(AIM OF THE EXERCISE) Output only the lines below that start at the line containing "id :: ids =>" and end at the line containing "let needed_peer_acks := (length", with both ends kept.

(THE DATA)
(* ===== verification/Replication.v ===== *)
(** * Replication of the eventually consistent plane

    src/rust/raft/src/raft/replication_log.rs: the write-ahead log of the local
    eventually consistent writes; src/rust/raft/src/raft/node.rs:
    [propose_ec_local] and [apply_ec_from_peer];
    src/rust/raft/src/transport/transport_loop.rs: the per-peer replication
    pass, its completions, the quorum watermark and the compaction floor;
    src/rust/raft/src/transport/server.rs: the receiving side. *)

From S2P Require Import Prelude Bytes Codec Table LockState Command StreamTier Version Records.
From S2P Require Import Rename StateMachine.

Local Open Scope N_scope.

(** ** The write-ahead log *)

Record ReplicationEntry := mkReplicationEntry {
  re_command : string;
  re_timestamp : N;
  re_node_id : N }.

(** bincode of log entries and of commands: a dependency. *)
Class ReplicationCodec := {
  serialize_entry : ReplicationEntry → string;
  deserialize_entry : string → Result ReplicationEntry;
  serialize_command : Command → string;
  deserialize_command : string → Result Command }.

Record ReplicationLog := mkReplicationLog {
  log_tree : gmap string string;
  meta_tree : gmap string string;
  next_seq : N;
  replicated_watermark : N;
  earliest_seq : N;
  rl_node_id : N }.

Definition KEY_NEXT_SEQ : string := "__next_seq__".
Definition KEY_REPLICATED_WATERMARK : string := "__replicated_watermark__".
Definition KEY_EARLIEST_SEQ : string := "__earliest_seq__".

(** [ReplicationLog::new] over the two trees of the store. *)
Definition replication_log_new (log meta : gmap string string) (node_id : N) : ReplicationLog :=
  mkReplicationLog log meta
    (default 1 (meta !! KEY_NEXT_SEQ ≫= u64_from_be))
    (default 0 (meta !! KEY_REPLICATED_WATERMARK ≫= u64_from_be))
    (default 1 (meta !! KEY_EARLIEST_SEQ ≫= u64_from_be))
    node_id.

Section log.
Context `{RC : ReplicationCodec}.

(** [append] allocates the sequence number with [fetch_add] ... *)
Definition append_alloc (l : ReplicationLog) : N * ReplicationLog :=
  (next_seq l,
   mkReplicationLog (log_tree l) (meta_tree l) (wrap64 (next_seq l + 1)) (replicated_watermark l)
     (earliest_seq l) (rl_node_id l)).

(** ... and commits the entry in a transaction of its own. *)
Definition append_commit (seq : N) (command_bytes : string) (now : N) (l : ReplicationLog) :
    ReplicationLog :=
  let entry := mkReplicationEntry command_bytes now (rl_node_id l) in
  let current_persisted :=
    match meta_tree l !! KEY_NEXT_SEQ with
    | Some bytes => default 0 (u64_from_be bytes)
    | None => 1
    end in
  let new_next_seq := N.max current_persisted (wrap64 (seq + 1)) in
  mkReplicationLog (<[u64_to_be seq := serialize_entry entry]> (log_tree l))
    (<[KEY_NEXT_SEQ := u64_to_be new_next_seq]> (meta_tree l))
    (next_seq l) (replicated_watermark l) (earliest_seq l) (rl_node_id l).

Definition append (command_bytes : string) (now : N) (l : ReplicationLog) : N * ReplicationLog :=
  let '(seq, l) := append_alloc l in (seq, append_commit seq command_bytes now l).

Definition remove_entry (seq : N) (l : ReplicationLog) : ReplicationLog :=
  mkReplicationLog (delete (u64_to_be seq) (log_tree l)) (meta_tree l) (next_seq l)
    (replicated_watermark l) (earliest_seq l) (rl_node_id l).

Inductive token_status := TokenCommitted | TokenPending.

Definition is_committed (token : N) (l : ReplicationLog) : option token_status :=
  if (token =? 0) || (next_seq l <=? token) then None
  else if token <=? replicated_watermark l then Some TokenCommitted else Some TokenPending.

Definition max_seq (l : ReplicationLog) : N := next_seq l.

Definition advance_watermark (new_watermark : N) (l : ReplicationLog) : ReplicationLog :=
  if replicated_watermark l <? new_watermark
  then mkReplicationLog (log_tree l)
         (<[KEY_REPLICATED_WATERMARK := u64_to_be new_watermark]> (meta_tree l))
         (next_seq l) new_watermark (earliest_seq l) (rl_node_id l)
  else l.

(** The rows of the scan, decoded; the first bad row fails the whole drain. *)
Fixpoint decode_rows (rows : list (string * string)) : Result (list (N * ReplicationEntry)) :=
  match rows with
  | [] => Ok []
  | (k, v) :: rows =>
      entry ← deserialize_entry v;
      rest ← decode_rows rows;
      mret ((default 0 (u64_from_be k), entry) :: rest)
  end.

Definition drain_unreplicated (l : ReplicationLog) : Result (list (N * ReplicationEntry)) :=
  let earliest := earliest_seq l in
  let max := next_seq l in
  if max <=? earliest then Ok []
  else decode_rows (range (u64_to_be earliest) (Included (u64_to_be (max - 1))) (log_tree l)).

(** [for seq in earliest..=up_to_seq { delete }] *)
Definition compact (up_to_seq : N) (l : ReplicationLog) : N * ReplicationLog :=
  let earliest := earliest_seq l in
  if up_to_seq <? earliest then (0, l)
  else
    let keys := u64_to_be <$> seq_range earliest (up_to_seq + 1) in
    let deleted := N.of_nat (length (filter (λ k, log_tree l !! k ≠ None) keys)) in
    let new_earliest := wrap64 (up_to_seq + 1) in
    (deleted,
     mkReplicationLog (foldr delete (log_tree l) keys)
       (<[KEY_EARLIEST_SEQ := u64_to_be new_earliest]> (meta_tree l))
       (next_seq l) (replicated_watermark l) new_earliest (rl_node_id l)).
End log.

(** ** Local writes and peer entries: node.rs *)

Section node.
Context `{Codec : MetadataCodec} `{RC : ReplicationCodec}.
Context (parse_rfc3339 : string → option Z).

(** [propose_ec_local] on a node with a replication log: the write-ahead entry
    first, then the local apply; a refused apply takes the entry back. *)
Definition propose_ec_local (c : Command) (now : N) (node : ReplicationLog * FullStateMachine) :
    result Fault N * (ReplicationLog * FullStateMachine) :=
  let '(l, sm) := node in
  match requires_strong_consistency c sm with
  | Err e => (Err (Failed e), node)
  | Ok true => (Err (Failed (InvalidState "EC write to SC-managed content is unsupported")), node)
  | Ok false =>
      let '(seq, l) := append (serialize_command c) now l in
      match apply_local c sm with
      | Ok (_, sm) => (Ok seq, (l, sm))
      | Err (Failed e) => (Err (Failed e), (remove_entry seq l, sm))
      | Err Diverged => (Err Diverged, (l, sm))
      end
  end.

Definition apply_ec_from_peer (c : Command) (entry_timestamp : N) (sm : FullStateMachine) :
    result Fault (CommandResult * FullStateMachine) :=
  sc ← fault_of (requires_strong_consistency c sm);
  if (sc : bool) then mret (Success, sm)
  else
    '(r, sm, _) ← apply_ec_with_lww parse_rfc3339 c entry_timestamp sm;
    mret (r, sm).

(** ** The receiving side: server.rs *)

Record EcReplicationEntry := mkEcEntry {
  ee_seq : N;
  ee_command : string;
  ee_timestamp : N;
  ee_node_id : N }.

(** Both responses; the text of their [error] is not modelled. *)
Record ReplicateResponse := mkReplicateResponse { rr_success : bool; rr_applied_up_to : N }.

(** The client calls of client.rs: an unsuccessful response is an error. *)
Definition client_result (r : ReplicateResponse) : option N :=
  if rr_success r then Some (rr_applied_up_to r) else None.

(** The loop of [replicate_entries]: undecodable entries are skipped but
    acknowledged, the first failed apply ends the batch. *)
Fixpoint replicate_loop (max_applied : N) (entries : list EcReplicationEntry)
    (sm : FullStateMachine) : ReplicateResponse * FullStateMachine :=
  match entries with
  | [] => (mkReplicateResponse true max_applied, sm)
  | entry :: entries =>
      match deserialize_command (ee_command entry) with
      | Err _ => replicate_loop (N.max max_applied (ee_seq entry)) entries sm
      | Ok c =>
          match apply_ec_from_peer c (ee_timestamp entry) sm with
          | Ok (_, sm) => replicate_loop (N.max max_applied (ee_seq entry)) entries sm
          | Err _ => (mkReplicateResponse false max_applied, sm)
          end
      end
  end.

Definition replicate_entries (entries : list EcReplicationEntry) (sm : FullStateMachine) :
    ReplicateResponse * FullStateMachine := replicate_loop 0 entries sm.

(** [snapshot_ec_state]: undecodable rows are skipped, a failed apply refuses
    the transfer. *)
Fixpoint snapshot_ec_state (entries : list EcReplicationEntry) (covering_seq : N)
    (sm : FullStateMachine) : ReplicateResponse * FullStateMachine :=
  match entries with
  | [] => (mkReplicateResponse true covering_seq, sm)
  | entry :: entries =>
      match deserialize_command (ee_command entry) with
      | Err _ => snapshot_ec_state entries covering_seq sm
      | Ok c =>
          match apply_ec_from_peer c (ee_timestamp entry) sm with
          | Ok (_, sm) => snapshot_ec_state entries covering_seq sm
          | Err _ => (mkReplicateResponse false 0, sm)
          end
      end
  end.

(** ** The sending side: transport_loop.rs *)

Definition EC_BACKOFF_BASE : N := 100.
Definition EC_BACKOFF_CAP : N := 10000.
Definition EC_MAX_ENTRIES_PER_BATCH : nat := 500.

(** Durations and instants in milliseconds. *)
Record PeerReplicationState := mkPeer {
  acked_seq : N;
  backoff : N;
  next_attempt : N;
  needs_snapshot : bool;
  in_flight : bool }.

Definition peer_new (now : N) : PeerReplicationState := mkPeer 0 EC_BACKOFF_BASE now false false.

Definition reset_backoff (now : N) (p : PeerReplicationState) : PeerReplicationState :=
  mkPeer (acked_seq p) EC_BACKOFF_BASE now (needs_snapshot p) (in_flight p).

Definition increase_backoff (now : N) (p : PeerReplicationState) : PeerReplicationState :=
  let b := N.min (backoff p * 2) EC_BACKOFF_CAP in
  mkPeer (acked_seq p) b (now + b) (needs_snapshot p) (in_flight p).

Definition set_needs_snapshot (b : bool) (p : PeerReplicationState) : PeerReplicationState :=
  mkPeer (acked_seq p) (backoff p) (next_attempt p) b (in_flight p).
Definition set_in_flight (b : bool) (p : PeerReplicationState) : PeerReplicationState :=
  mkPeer (acked_seq p) (backoff p) (next_attempt p) (needs_snapshot p) b.

Inductive EcCompletion :=
  | Acked (peer_id applied_up_to : N)
  | SendFailed (peer_id : N) (error : string).

(** The completion drain at the top of the run loop. *)
Definition handle_completion (now : N) (c : EcCompletion)
    (peers : gmap N PeerReplicationState) : gmap N PeerReplicationState :=
  match c with
  | Acked peer_id applied_up_to =>
      alter (λ p, reset_backoff now
        (mkPeer (N.max (acked_seq p) applied_up_to) (backoff p) (next_attempt p)
           (needs_snapshot p) false)) peer_id peers
  | SendFailed peer_id _ => alter (λ p, increase_backoff now (set_in_flight false p)) peer_id peers
  end.

(** What one pass decides for a peer. *)
Inductive visit :=
  | NoSend
  | SendBatch (entries : list EcReplicationEntry)
  | SendSnapshot.

Definition as_ec_entry (row : N * ReplicationEntry) : EcReplicationEntry :=
  mkEcEntry row.1 (re_command row.2) (re_timestamp row.2) (re_node_id row.2).

Definition peer_batch (acked : N) (entries : list (N * ReplicationEntry)) :
    list EcReplicationEntry :=
  as_ec_entry <$> take EC_MAX_ENTRIES_PER_BATCH (filter (λ row, acked < row.1) entries).

(** The checks after [needs_snapshot] has been settled. *)
Definition visit_incremental (earliest : N) (entries : list (N * ReplicationEntry))
    (p : PeerReplicationState) : PeerReplicationState * visit :=
  if wrap64 (acked_seq p + 1) <? earliest then (set_needs_snapshot true p, NoSend)
  else match peer_batch (acked_seq p) entries with
       | [] => (p, NoSend)
       | batch => (p, SendBatch batch)
       end.

Definition visit_peer (now earliest : N) (entries : list (N * ReplicationEntry))
    (p : PeerReplicationState) : PeerReplicationState * visit :=
  if in_flight p then (p, NoSend)
  else if now <? next_attempt p then (p, NoSend)
  else if needs_snapshot p then
    if earliest <=? acked_seq p
    then visit_incremental earliest entries (set_needs_snapshot false p)
    else (p, SendSnapshot)
  else visit_incremental earliest entries p.

(** [created id] is the instant [PeerReplicationState::new] reads for a peer it
    meets first, which may be past [now]. *)
Fixpoint visit_peers (now : N) (created : N → N) (earliest : N) (entries : list (N * ReplicationEntry)) (ids : list N)
    (peers : gmap N PeerReplicationState) :
    gmap N PeerReplicationState * list (N * visit) :=
  match ids with
  | [] => (peers, [])
  | id :: ids =>
      let '(p, v) := visit_peer now earliest entries (default (peer_new (created id)) (peers !! id)) in
      let '(peers, tasks) := visit_peers now created earliest entries ids (<[id := p]> peers) in
      (peers, match v with NoSend => tasks | _ => (id, v) :: tasks end)
  end.

(** The sends are spawned tasks that run concurrently; each marks its peer in
    flight. *)
Definition mark_in_flight (tasks : list (N * visit)) (peers : gmap N PeerReplicationState) :
    gmap N PeerReplicationState :=
  foldr (λ task, alter (set_in_flight true) task.1) peers tasks.

(** [acks.sort_unstable_by(|a, b| b.cmp(a))] *)
Definition desc (a b : N) : Prop := b ≤ a.

#[global] Instance desc_dec : RelDecision desc.
Proof. intros a b. apply N.le_dec. Defined.

Definition sort_desc (acks : list N) : list N := merge_sort desc acks.

Definition compute_ec_watermark (peers : gmap N PeerReplicationState) (voter_ids : list N)
    (self_id : N) : option N :=
  let needed_peer_acks := (length voter_ids / 2)%nat in
  match needed_peer_acks with
  | O => None
  | S k =>
      let acks := omap (λ id, acked_seq <$> peers !! id) (filter (λ id, id ≠ self_id) voter_ids) in
      wm ← sort_desc acks !! k;
      if 0 <? wm then Some wm else None
  end.

Definition min_acked (acks : list N) : N :=
  match acks with [] => 0 | a :: acks => foldr N.min a acks end.

Definition ec_compact_floor (peer_acked_seqs : list N) (max_seq retention : N) : N :=
  N.max (min_acked peer_acked_seqs) (max_seq - retention).

Definition compact_to_floor (ids : list N) (retention : N) (peers : gmap N PeerReplicationState)
    (l : ReplicationLog) : ReplicationLog :=
  let up_to := ec_compact_floor (omap (λ id, acked_seq <$> peers !! id) ids) (max_seq l) retention in
  if 0 <? up_to then (compact up_to l).2 else l.

(** A dispatched send; a snapshot is stamped with the last allocated sequence
    number before the state is read. *)
Inductive send_task :=
  | BatchTask (peer_id : N) (entries : list EcReplicationEntry)
  | SnapshotTask (peer_id covering_seq : N).

Definition task_of (l : ReplicationLog) (row : N * visit) : option send_task :=
  match row.2 with
  | NoSend => None
  | SendBatch entries => Some (BatchTask row.1 entries)
  | SendSnapshot => Some (SnapshotTask row.1 (max_seq l - 1))
  end.

(** [spawn_ec_replications]: the sends it dispatches, and the next states. *)
Definition spawn_ec_replications (now : N) (created : N → N) (peer_ids voter_ids : list N) (self_id retention : N)
    (l : ReplicationLog) (peers : gmap N PeerReplicationState) :
    ReplicationLog * gmap N PeerReplicationState * list send_task :=
  let total_voters := length voter_ids in
  let single := (total_voters <=? 1)%nat in
  let l := if single && (1 <? max_seq l) then advance_watermark (max_seq l - 1) l else l in
  if single && bool_decide (peer_ids = []) then (l, peers, [])
  else
    match drain_unreplicated l with
    | Err _ => (l, peers, [])
    | Ok entries =>
        let earliest := earliest_seq l in
        let behind id :=
          wrap64 (default 0 (acked_seq <$> peers !! id) + 1) <? earliest in
        if bool_decide (entries = []) && negb (existsb behind peer_ids) then (l, peers, [])
        else
          let '(peers, tasks) := visit_peers now created earliest entries peer_ids peers in
          let peers := mark_in_flight tasks peers in
          let l := if (2 <=? total_voters)%nat
                   then match compute_ec_watermark peers voter_ids self_id with
                        | Some wm => advance_watermark wm l
                        | None => l
                        end
                   else l in
          (compact_to_floor peer_ids retention peers l, peers, omap (task_of l) tasks)
    end.
End node.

(YOUR SOLUTION)
  | id :: ids =>
      let '(p, v) := visit_peer now earliest entries (default (peer_new (created id)) (peers !! id)) in
      let '(peers, tasks) := visit_peers now created earliest entries ids (<[id := p]> peers) in
      (peers, match v with NoSend => tasks | _ => (id, v) :: tasks end)
  end.

(** The sends are spawned tasks that run concurrently; each marks its peer in
    flight. *)
Definition mark_in_flight (tasks : list (N * visit)) (peers : gmap N PeerReplicationState) :
    gmap N PeerReplicationState :=
  foldr (λ task, alter (set_in_flight true) task.1) peers tasks.

(** [acks.sort_unstable_by(|a, b| b.cmp(a))] *)
Definition desc (a b : N) : Prop := b ≤ a.

#[global] Instance desc_dec : RelDecision desc.
Proof. intros a b. apply N.le_dec. Defined.

Definition sort_desc (acks : list N) : list N := merge_sort desc acks.

Definition compute_ec_watermark (peers : gmap N PeerReplicationState) (voter_ids : list N)
    (self_id : N) : option N :=
  let needed_peer_acks := (length voter_ids / 2)%nat in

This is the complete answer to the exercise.